A woman’s breasts are a huge part of her sexuality; it may not be polite to say it, but it is hardly a secret. Most women considering breast implants want them for the sheer purpose that they believe they’ll be more attractive to potential partners. That said, surgical enhancement, when it does work, doesn’t work well. As a male, I find implants noticeable and unattractive, and I know that I share this sentiment with other people from both genders.

Separate studies have shown, however, that there is nothing to link breast implants with breast cancer: there’s one good thing, and the only good thing you’ll hear me say.

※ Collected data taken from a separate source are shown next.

(* ===== verification/AllocatorCalls.v ===== *)
(** * What malloc and its relatives promise

    TLSF's documented behaviour as laws, and the public functions against
    them while other processors use the same heap. *)

From Stdlib Require Import ZArith Lia.
From stdpp Require Import base numbers list gmap sets fin_maps.
From S2P Require Import Prelude Allocator AllocatorRace.

Import Allocator.
Local Open Scope Z_scope.

(** The bytes of the blocks [bs] are the same in [m'] as in [m]. *)
Definition keeps (bs : gmap Z Z) (m m' : mem) : Prop :=
  ∀ a s x, bs !! a = Some s → a <= x < a + s → m' x = m x.

(** What an allocation does to the blocks. *)
Definition allocates (bs bs' : gmap Z Z) (n r : Z) : Prop :=
  (r = 0 ∧ bs' = bs) ∨ (r ≠ 0 ∧ bs !! r = None ∧ ∃ s, n <= s ∧ bs' = <[r := s]> bs).

Class TlsfLaws (T : Type) `{!Tlsf T} := {
  live : T → gmap Z Z;                (* blocks handed out, with their usable sizes *)
  valid : T → Prop;
  block_size_bound : tlsf_block_size_max < 2 ^ 63;
  valid_block t a s : valid t → live t !! a = Some s →
    0 < a ∧ a mod 8 = 0 ∧ 0 <= s <= tlsf_block_size_max ∧ a + s <= 2 ^ 64;
  valid_disjoint t a s a' s' : valid t → live t !! a = Some s → live t !! a' = Some s' → a ≠ a' →
    a + s <= a' ∨ a' + s' <= a;
  create_law m start size t m' : tlsf_create_with_pool m start size = (Some t, m') → valid t ∧ live t = ∅;
  malloc_law t m n t' m' r : valid t → 0 <= n < 2 ^ 64 → tlsf_malloc t m n = (t', m', r) →
    valid t' ∧ keeps (live t) m m' ∧ allocates (live t) (live t') n r;
  memalign_law t m al n t' m' r : valid t → 0 <= n < 2 ^ 64 → (∃ k, 0 <= k ∧ al = 2 ^ k) →
    tlsf_memalign t m al n = (t', m', r) →
    valid t' ∧ keeps (live t) m m' ∧ allocates (live t) (live t') n r ∧ r mod al = 0;
  free_law t m p s t' m' : valid t → live t !! p = Some s → tlsf_free t m p = (t', m') →
    valid t' ∧ live t' = delete p (live t) ∧ keeps (live t') m m';
  size_law t m p s : valid t → live t !! p = Some s → tlsf_block_size t m p = s;
}.

Section Calls.
Context {T : Type} `{!Tlsf T} `{!TlsfLaws T} (obj : object).

Definition blocks (w : world (T := T)) : gmap Z Z := match fs_tlsf w with Some t => live t | None => ∅ end.

Definition wfWorld (w : world (T := T)) : Prop :=
  (lockFree obj w ∨ lockHeld obj w) ∧ match fs_tlsf w with Some t => valid t | None => True end.

(** The blocks of [S] are as they were. *)
Definition keepsOwn (S : gset Z) (w w' : world (T := T)) : Prop :=
  ∀ a s, a ∈ S → blocks w !! a = Some s →
    blocks w' !! a = Some s ∧ ∀ x, a <= x < a + s → memory w' x = memory w x.

(** Other processors leave the allocator consistent and other fibers' blocks alone. *)
Definition fair (todo : list (gset Z → world (T := T) → world)) : Prop :=
  Forall (λ e : gset Z → world (T := T) → world (T := T), ∀ S w, wfWorld w → wfWorld (e S w) ∧ keepsOwn S w (e S w)) todo.

(** They are between two islands whenever this fiber tries. *)
Definition calm (todo : list (gset Z → world (T := T) → world)) : Prop :=
  Forall (λ e : gset Z → world (T := T) → world (T := T), ∀ S w, wfWorld w → lockFree obj (e S w)) todo.

Definition owned (w : world (T := T)) (l : local (T := T)) : Prop := ∀ a, a ∈ mine l → is_Some (blocks w !! a).

Record ready (w : world (T := T)) (l : local (T := T)) : Prop := {
  r_wf : wfWorld w;
  r_owned : owned w l;
  r_fair : fair (others l);
}.

Lemma keepsOwn_refl S w : keepsOwn S w w.
Proof. by intros a s _ Ha. Qed.

Lemma keepsOwn_trans S w1 w2 w3 : keepsOwn S w1 w2 → keepsOwn S w2 w3 → keepsOwn S w1 w3.
Proof.
  intros H1 H2 a s HS Ha. destruct (H1 a s HS Ha) as [Ha2 Hm]. destruct (H2 a s HS Ha2) as [Ha3 Hm'].
  split; [done|]. intros x Hx. by rewrite Hm', Hm.
Qed.

Lemma keepsOwn_mono S S' w w' : S ⊆ S' → keepsOwn S' w w' → keepsOwn S w w'.
Proof. intros HS H a s Ha. apply H. set_solver. Qed.

Lemma owned_keeps w w' l l' : owned w l → keepsOwn (mine l) w w' → mine l' ⊆ mine l → owned w' l'.
Proof. intros Ho Hk Hm a Ha. destruct (Ho a) as [s Hs]; [set_solver|]. destruct (Hk a s) as [-> _]; [set_solver|done|eauto]. Qed.

Lemma block_facts w a s : wfWorld w → blocks w !! a = Some s →
  0 < a ∧ a mod 8 = 0 ∧ 0 <= s < 2 ^ 63 ∧ a + s <= 2 ^ 64.
Proof.
  unfold wfWorld, blocks. destruct (fs_tlsf w) as [t|]; [|done]. intros [_ Hv] Ha.
  pose proof (valid_block t a s Hv Ha). pose proof block_size_bound. lia.
Qed.

Lemma block_disjoint w a s a' s' : wfWorld w → blocks w !! a = Some s → blocks w !! a' = Some s' → a ≠ a' →
  a + s <= a' ∨ a' + s' <= a.
Proof. unfold wfWorld, blocks. destruct (fs_tlsf w) as [t|]; [|done]. intros [_ Hv]. by apply valid_disjoint. Qed.

(** ** Islands *)

Lemma heap_blocks w w' : heapOf w' = heapOf w → blocks w' = blocks w ∧ memory w' = memory w.
Proof. unfold blocks. by intros [= -> ->]. Qed.

(** An island on a free lock is its body; on a held lock it is busy. *)
Lemma island_spec r w :
  wfWorld w → let f := island obj (bodyOf obj r) in
  (¬ lockFree obj w ∧ f w = (FS_ALLOCATOR_BUSY, w)) ∨
  (∃ w', f w = ((bodyOf obj r w).1, w') ∧ heapOf w' = heapOf (bodyOf obj r w).2 ∧ lockFree obj w').
Proof.
  intros [[Hf|Hh] Hv] f; unfold f, island.
  - right. destruct (try_lock_free obj w Hf) as (w1 & -> & Hheap & Hheld).
    pose proof (body_lock obj r w1) as Hl. pose proof (body_heap obj r w1 w Hheap) as [Hr Hb].
    destruct (bodyOf obj r w1) as [z w2]. simpl in Hl, Hr, Hb.
    destruct (unlock_held obj w2) as (w3 & -> & Hh3 & Hf3); [by eapply lock_same|].
    exists w3. rewrite Hh3. split_and!; [by rewrite Hr|done|done].
  - left. rewrite (try_lock_held obj w Hh). split; [|done]. unfold lockFree, lockHeld in *.
    destruct (FULL_ATOMICS obj); [lia|done].
Qed.

(** What the body of an allocation does. *)
Definition allocated (n : Z) (w : world (T := T)) (z : Z) (w' : world) : Prop :=
  wfWorld w' ∧ keeps (blocks w) (memory w) (memory w') ∧ allocates (blocks w) (blocks w') n z.

Lemma setup_ready (w : world (T := T)) w1 t :
  wfWorld w → ensureTlsf obj w = (Some t, w1) →
  valid t ∧ fs_tlsf w1 = Some t ∧ live t = blocks w ∧ keeps (blocks w) (memory w) (memory w1).
Proof.
  intros [_ Hv] He. unfold ensureTlsf, blocks in *. destruct (fs_tlsf w) as [t0|] eqn:E.
  { injection He as <- <-. by split_and!. }
  unfold fs_setup in He. destruct (_ <? _); [done|].
  destruct (tlsf_create_with_pool _ _ _) as [[t1|] m1] eqn:Ec; [|done]. simpl in He. injection He as <- <-.
  destruct (create_law _ _ _ _ _ Ec) as [? Hl]. split_and!; [done|done|done|]. by intros a s x.
Qed.

Lemma setup_failed (w : world (T := T)) w1 : ensureTlsf obj w = (None, w1) → fs_tlsf w = None ∧ fs_tlsf w1 = None.
Proof.
  intros He. unfold ensureTlsf in He. destruct (fs_tlsf w) as [t0|] eqn:E; [done|].
  unfold fs_setup in He. destruct (_ <? _); [by injection He as <-|].
  destruct (tlsf_create_with_pool _ _ _) as [[t1|] m1] eqn:Ec; [done|]. simpl in He. by injection He as <-.
Qed.

Lemma keeps_trans bs m1 m2 m3 : keeps bs m1 m2 → keeps bs m2 m3 → keeps bs m1 m3.
Proof. intros H1 H2 a s x Ha Hx. by rewrite (H2 a s x Ha Hx), (H1 a s x Ha Hx). Qed.

Lemma setup_failed_allocated n w w1 w' :
  wfWorld w → ensureTlsf obj w = (None, w1) → heapOf w' = heapOf w1 → lockFree obj w' → allocated n w 0 w'.
Proof.
  intros Hw Ee Hh Hf. destruct (setup_failed w w1 Ee) as [Hn Hn1].
  assert (Hn' : fs_tlsf w' = None) by (by injection Hh as ->).
  assert (Hb : blocks w = ∅) by (unfold blocks; by rewrite Hn).
  split_and!.
  - split; [by left|by rewrite Hn'].
  - rewrite Hb. by intros a s x.
  - left. unfold blocks. by rewrite Hn', Hn.
Qed.

Lemma malloc_body n w w' :
  wfWorld w → 0 <= n < 2 ^ 64 → heapOf w' = heapOf (bodyOf obj (RMalloc n) w).2 → lockFree obj w' →
  allocated n w (bodyOf obj (RMalloc n) w).1 w'.
Proof.
  intros Hw Hn Hh Hf. simpl in *. unfold mallocBody in *. destruct (ensureTlsf obj w) as [[t|] w1] eqn:Ee.
  2: by eapply setup_failed_allocated.
  destruct (setup_ready w w1 t Hw Ee) as (Hv & Ht & Hl & Hk).
  destruct (tlsf_malloc t (memory w1) n) as [[t' m'] r] eqn:Em. simpl in *. injection Hh as Ht' Hm'.
  destruct (malloc_law _ _ _ _ _ _ Hv Hn Em) as (Hv' & Hk' & Ha). rewrite Hl in Hk', Ha.
  unfold allocated, blocks at 3. rewrite Ht', Hm'. split_and!.
  - split; [by left|by rewrite Ht'].
  - by eapply keeps_trans.
  - done.
Qed.

Lemma memalign_body al n w w' :
  wfWorld w → 0 <= n < 2 ^ 64 → (∃ k, 0 <= k ∧ al = 2 ^ k) →
  heapOf w' = heapOf (bodyOf obj (RMemalign al n) w).2 → lockFree obj w' →
  allocated n w (bodyOf obj (RMemalign al n) w).1 w' ∧ (bodyOf obj (RMemalign al n) w).1 mod al = 0.
Proof.
  intros Hw Hn Hal Hh Hf. simpl in *. unfold memalignBody in *. destruct (ensureTlsf obj w) as [[t|] w1] eqn:Ee.
  2: { split; [by eapply setup_failed_allocated|]. apply Z.mod_0_l. destruct Hal as (k & Hk & ->). pose proof (pow2_pos k Hk). lia. }
  destruct (setup_ready w w1 t Hw Ee) as (Hv & Ht & Hl & Hk).
  destruct (tlsf_memalign t (memory w1) al n) as [[t' m'] r] eqn:Em. simpl in *. injection Hh as Ht' Hm'.
  destruct (memalign_law _ _ _ _ _ _ _ Hv Hn Hal Em) as (Hv' & Hk' & Ha & Hmod). rewrite Hl in Hk', Ha.
  split; [|done]. unfold allocated, blocks at 3. rewrite Ht', Hm'. split_and!.
  - split; [by left|by rewrite Ht'].
  - by eapply keeps_trans.
  - done.
Qed.

Definition freed (p : Z) (w : world (T := T)) (w' : world) : Prop :=
  wfWorld w' ∧ blocks w' = delete p (blocks w) ∧ keeps (blocks w') (memory w) (memory w').

Lemma free_body p s w w' :
  wfWorld w → blocks w !! p = Some s → heapOf w' = heapOf (bodyOf obj (RFree p) w).2 → lockFree obj w' → freed p w w'.
Proof.
  intros [Hlk Hv] Hp Hh Hf. simpl in *. unfold freeBody, blocks in *. destruct (fs_tlsf w) as [t|] eqn:Et; [|done].
  destruct (tlsf_free t (memory w) p) as [t' m'] eqn:Ef. simpl in Hh. injection Hh as Ht' Hm'.
  destruct (free_law _ _ _ _ _ _ Hv Hp Ef) as (Hv' & Hl & Hk). unfold freed, blocks. rewrite Ht', Hm', Et.
  split_and!; [|done|done]. split; [by left|by rewrite Ht'].
Qed.

(** ** Retrying *)

(** A retried island leaves this fiber's blocks alone until it succeeds. *)
Lemma attempts_spec (R : world → Z → world → Prop) f todo w l :
  wfWorld w → owned w l → fair todo →
  (∀ v, wfWorld v → owned v l →
     (¬ lockFree obj v ∧ f v = (FS_ALLOCATOR_BUSY, v)) ∨ (∃ z v', f v = (z, v') ∧ z ≠ FS_ALLOCATOR_BUSY ∧ R v z v')) →
  match attempts f todo w l with
  | Ret z w' l' => ∃ v, wfWorld v ∧ owned v l ∧ keepsOwn (mine l) w v ∧ R v z w' ∧ fair (others l') ∧
      errno l' = errno l ∧ mine l' = mine l ∧ (calm todo → others l' = tail todo)
  | Exit _ _ => False
  | Pending _ _ => calm todo → todo = []
  end.
Proof.
  revert w. induction todo as [|e todo IH]; intros w Hw Ho Hfair Hf; simpl; [done|].
  apply Forall_cons in Hfair as [He Hfair]. destruct (He (mine l) w Hw) as [Hwe Hke].
  assert (Hoe : owned (e (mine l) w) l) by (by eapply owned_keeps).
  destruct (Hf _ Hwe Hoe) as [[Hnf ->]|(z & v' & -> & Hz & HR)].
  - rewrite Z.eqb_refl. specialize (IH _ Hwe Hoe Hfair Hf). destruct (attempts f todo (e (mine l) w) l) as [z w' l'|c w'|w' l'].
    + destruct IH as (v & Hv & Hov & Hk & HR & Hrest & Herr & Hmine & _). exists v.
      split_and!; try done; [by eapply keepsOwn_trans|]. intros [Hc _]%Forall_cons. exfalso. by apply Hnf, Hc.
    + done.
    + intros [Hc _]%Forall_cons. exfalso. by apply Hnf, Hc.
  - rewrite (proj2 (Z.eqb_neq _ _) Hz). exists (e (mine l) w). by split_and!.
Qed.

(** The lists of the others shrink by one attempt when they are calm. *)
Definition oneCall (l l' : local (T := T)) : Prop := calm (others l) → others l' = tail (others l).

(** Result of a step of a public function that makes at most [k] island calls. *)
Definition progress (k : nat) (l l' : local (T := T)) : Prop :=
  calm (others l) → (k <= length (others l))%nat → calm (others l') ∧ (length (others l) <= length (others l') + k)%nat.

Lemma call_spec (R : world → Z → world → Prop) f w l :
  ready w l →
  (∀ v, wfWorld v → owned v l →
     (¬ lockFree obj v ∧ f v = (FS_ALLOCATOR_BUSY, v)) ∨
     (∃ z v', f v = (z, v') ∧ z ≠ FS_ALLOCATOR_BUSY ∧ z ≠ FS_ALLOCATOR_ERROR ∧ R v z v')) →
  match call f w l with
  | Ret z w' l' => ∃ v, wfWorld v ∧ owned v l ∧ keepsOwn (mine l) w v ∧ R v z w' ∧ fair (others l') ∧
      errno l' = errno l ∧ mine l' = mine l ∧ progress 1 l l'
  | Exit _ _ => False
  | Pending _ _ => calm (others l) → others l = []
  end.
Proof.
  intros [Hw Ho Hfair] Hf. unfold call, bind, retry.
  pose proof (attempts_spec (λ v z v', z ≠ FS_ALLOCATOR_ERROR ∧ R v z v') f (others l) w l Hw Ho Hfair) as H.
  destruct (attempts f (others l) w l) as [z w' l'|c w'|w' l'].
  - destruct H as (v & Hv & Hov & Hk & [Hz HR] & Hrest & Herr & Hmine & Hcalm).
    { intros v Hv Hov. destruct (Hf v Hv Hov) as [?|(z0 & v' & ? & ? & ? & ?)]; [by left|right]. by exists z0, v'. }
    rewrite (proj2 (Z.eqb_neq _ _) Hz). exists v. split_and!; try done.
    intros Hc Hlen. rewrite (Hcalm Hc). destruct (others l); [simpl in Hlen; lia|]. simpl. split; [by apply Forall_cons in Hc as [_ ?]|lia].
  - apply H. intros v Hv Hov. destruct (Hf v Hv Hov) as [?|(z0 & v' & ? & ? & ? & ?)]; [by left|right]. by exists z0, v'.
  - apply H. intros v Hv Hov. destruct (Hf v Hv Hov) as [?|(z0 & v' & ? & ? & ? & ?)]; [by left|right]. by exists z0, v'.
Qed.
End Calls.
Lemma malloc_post n w l :
  ready obj w l → 0 <= n < 2 ^ 64 → post 1 (allocResult n w l) l (malloc obj n w l).
Proof.
  intros Hr Hn. apply (post_bind 1 0 (ran (allocated obj n) w l)).
  - apply (island_post (RMalloc n)); [done|]. intros v w' Hv Hov Hh Hl.
    pose proof (malloc_body obj n v w' Hv Hn Hh Hl) as Ha. destruct (allocated_code _ _ _ _ Ha). by split_and!.
  - intros z w1 l1 Hran. eapply post_mono; [eapply (finish_post n w l _ (λ _, True)); [|exact Hran]|lia|].
    + intros v z' w'. done.
    + by intros a w' l' [? _].
Qed.

(** What memalign returns: a block aligned as asked, or an error number. *)
Definition alignedResult (al n : Z) (w : World) (l : Loc) (r : Z) (w' : World) (l' : Loc) : Prop :=
  ready obj w' l' ∧ keepsOwn (mine l) w w' ∧
  ((r = 0 ∧ mine l' = mine l ∧ ((errno l' = EINVAL ∧ ¬ powerOfTwo al) ∨ (errno l' = ENOMEM ∧ powerOfTwo al))) ∨
   (r ≠ 0 ∧ r mod al = 0 ∧ powerOfTwo al ∧ mine l' = {[r]} ∪ mine l ∧ r ∉ mine l ∧
      ∃ s, blocks w' !! r = Some s ∧ n <= s)).

Lemma ready_errno e w l : ready obj w l → ready obj w (Local e (mine l) (others l)).
Proof. intros [? ? ?]. by constructor. Qed.

Lemma memalign_post al n w l :
  ready obj w l → 0 <= n < 2 ^ 64 → 0 <= al < 2 ^ 64 → post 1 (alignedResult al n w l) l (memalign obj al n w l).
Proof.
  intros Hr Hn Hal. unfold memalign.
  assert (Hnot : al = 0 → ¬ powerOfTwo al).
  { intros -> (k & Hk & E). pose proof (pow2_pos k Hk). lia. }
  destruct ((al =? 0) || negb (Z.land al (u64 (al - 1)) =? 0)) eqn:Eb.
  { apply post_ret; [done|]. split_and!; [by apply ready_errno|apply keepsOwn_refl|].
    left. split_and!; [done|done|]. left. split; [done|]. apply orb_true_iff in Eb as [E|E]; bool_to_prop; [by apply Hnot|].
    destruct (decide (al = 0)); [by apply Hnot|]. rewrite <-land_pred_pow2 by lia. done. }
  apply orb_false_iff in Eb as [E0 E1]. bool_to_prop. apply land_pred_pow2 in E1; [|lia].
  destruct (_ <? al).
  { apply post_ret; [done|]. split_and!; [by apply ready_errno|apply keepsOwn_refl|].
    left. split_and!; [done|done|]. by right. }
  apply (post_bind 1 0 (ran (λ v z w', allocated obj n v z w' ∧ z mod al = 0) w l)).
  - apply (island_post (RMemalign al n)); [done|]. intros v w' Hv Hov Hh Hl.
    pose proof (memalign_body obj al n v w' Hv Hn E1 Hh Hl) as [Ha Hm]. destruct (allocated_code _ _ _ _ Ha). by split_and!.
  - intros z w1 l1 Hran. eapply post_mono; [eapply (finish_post n w l _ (λ r, r mod al = 0)); [|exact Hran]|lia|].
    + intros v z' w'. done.
    + intros a w' l' [(Hrd & Hk & [(-> & Hm & He)|(Ha & Hni & Hm & He & Hs)]) Hmod]; (split; [done|]); (split; [done|]).
      * left. split_and!; [done|done|]. by right.
      * right. by split_and!.
Qed.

I’m stepping away from facts, and back into the realm of opinion, again – but what monster filled the modern woman’s mind with the idea that bigger breasts make sexier women? It just isn’t true. I’ve heard women with DD cups complain that their breasts are too small and that they’d like implants. That is absurd, and it is wholly the fault of a misguided, cruel cultural standard. It has been statistically shown that women with larger breasts experience more back pain than women with smaller breasts; and breast implants weigh more than the real things.

Ladies, you are beautiful the way you are. You do not need breast implants. If a man does not appreciate you for what you already have, inside and out, than you need another man. Not new breasts.